* _DIRECTIONS_:
Please repeat, unchanged, the lines at the top of the listing below, ending with the one that has "Lemma drained_put used".

* _INPUT_:
■ ■ ■ ■ ■

Section exhausted.
Context (b : positive).
(** The budget [b] stays exhausted and its use only shrinks. *)
Definition drained (used : Z) (m : Memory) : Prop := ∃ s, mm_budgets m !! b = Some s ∧
  bg_exhausted s = true ∧ bg_used_bytes s ≤ used.
Lemma drained_put used m b' s ps f : drained used m → mm_budgets m !! b' = Some s →
  (bg_exhausted s = true → bg_exhausted ps.2 = true ∧ bg_used_bytes ps.2 ≤ bg_used_bytes s) →
  drained used (put_budget m b' ps f).
Proof.
  intros (t & Ht & He & Hu) Hs Hps. unfold drained, put_budget. cbn [mm_budgets].
  destruct (decide (b = b')) as [->|Hne]; [|rewrite lookup_insert_ne by done; by exists t].
  rewrite lookup_insert_eq. eexists. split; [done|].
  assert (s = t) as -> by congruence. destruct (Hps He). split; [done|lia].
Qed.
Lemma drained_perform used m op : Sound m → drained used m → drained used (perform m op).
Proof.
  intros Hm Hd.
  assert (∀ b' s p component c n e, mm_budgets m !! b' = Some s → bg_exhausted s = true →
    bg_exhausted (resize_inner p s component c n e).1.2 = true ∧
    bg_used_bytes (resize_inner p s component c n e).1.2 ≤ bg_used_bytes s) as Hri.
  { intros b' s p component c n e Hs He. apply resize_inner_exhausted; [done|].
    destruct (so_budgets m Hm b' s Hs) as [-> _ ? ? ?]. lia. }
  assert (∀ r (f : RequestMemoryState → Reservation → Memory),
    (∀ s x, mm_budgets m !! rs_budget x = Some s → drained used (f s x)) →
    drained used (with_reservation m r f)) as Hwith.
  { intros r f Hf. unfold with_reservation. destruct (mm_reservations m !! r) as [x|]; [|done].
    destruct (mm_budgets m !! rs_budget x) eqn:E; [by apply Hf|done]. }
  destruct op as [limit|b' n|b' r c n|b' r n|b' c n|r n|r|r|r|o n|o|o]; cbn [perform].
  - done.
  - destruct (mm_budgets m !! b') eqn:Hb; [done|]. destruct Hd as (t & Ht & Hd).
    unfold drained, put_budget. cbn [mm_budgets]. rewrite lookup_insert_ne by congruence. by exists t.
  - destruct (mm_budgets m !! b') as [s|] eqn:Hb; [|done]. destruct (mm_reservations m !! r); [done|].
    destruct (reserve _ _ _ _ _) as [ps res] eqn:E. eapply drained_put; [done..|]. intros He.
    unfold reserve, reservation_resize in E. cbn [rs_released rs_component rs_bytes] in E.
    pose proof (Hri b' s (mm_parent m) c 0 n true Hb He) as H.
    destruct (resize_inner _ _ _ _ _ _) as [[p' s'] [[]|e]]; unfold reservation_drop in E; by injection E as <- <-.
  - destruct (mm_budgets m !! b') as [s|] eqn:Hb; [|done]. destruct (mm_reservations m !! r); [done|].
    destruct (reserve_observation_scratch _ _ _ _) as [ps res] eqn:E. eapply drained_put; [done..|]. intros He.
    unfold reserve_observation_scratch in E.
    pose proof (Hri b' s (mm_parent m) StreamRetainedState 0 n false Hb He) as H.
    destruct (resize_inner _ _ _ _ _ _) as [[p' s'] [[]|e]]; by injection E as <- <-.
  - destruct (mm_budgets m !! b') as [s|] eqn:Hb; [|done]. eapply drained_put; [done..|]. done.
  - apply Hwith. intros s x Hb. unfold reservation_resize. destruct (rs_released x); [by eapply drained_put|].
    pose proof (λ He, Hri _ s (mm_parent m) (rs_component x) (rs_bytes x) n true Hb He) as H.
    destruct (resize_inner _ _ _ _ _ _) as [[p' s'] [[]|e]]; by eapply drained_put.
  - apply Hwith. intros s x Hb. unfold reservation_release. destruct (rs_released x); [by eapply drained_put|].
    eapply drained_put; [done..|]. intros He. by eapply Hri.
  - apply Hwith. intros s x Hb. by eapply drained_put.
  - apply Hwith. intros s x Hb. destruct (1 <? rs_owners x); [by eapply drained_put|].
    unfold reservation_drop. destruct (rs_released x || _); [by eapply drained_put|].
    eapply drained_put; [done..|]. intros He. by eapply Hri.
  - destruct (mm_residents m !! o); [done|]. by destruct (resident_reserve _ _).
  - by destruct (mm_residents m !! o).
  - destruct (mm_residents m !! o); [|done]. by destruct (1 <? _).
Qed.
End exhausted.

■ ■ ■ ■ ■

* _RESPONSE TO THE TASK_:
Section exhausted.
Context (b : positive).
(** The budget [b] stays exhausted and its use only shrinks. *)
Definition drained (used : Z) (m : Memory) : Prop := ∃ s, mm_budgets m !! b = Some s ∧
  bg_exhausted s = true ∧ bg_used_bytes s ≤ used.
Lemma drained_put used m b' s ps f : drained used m → mm_budgets m !! b' = Some s →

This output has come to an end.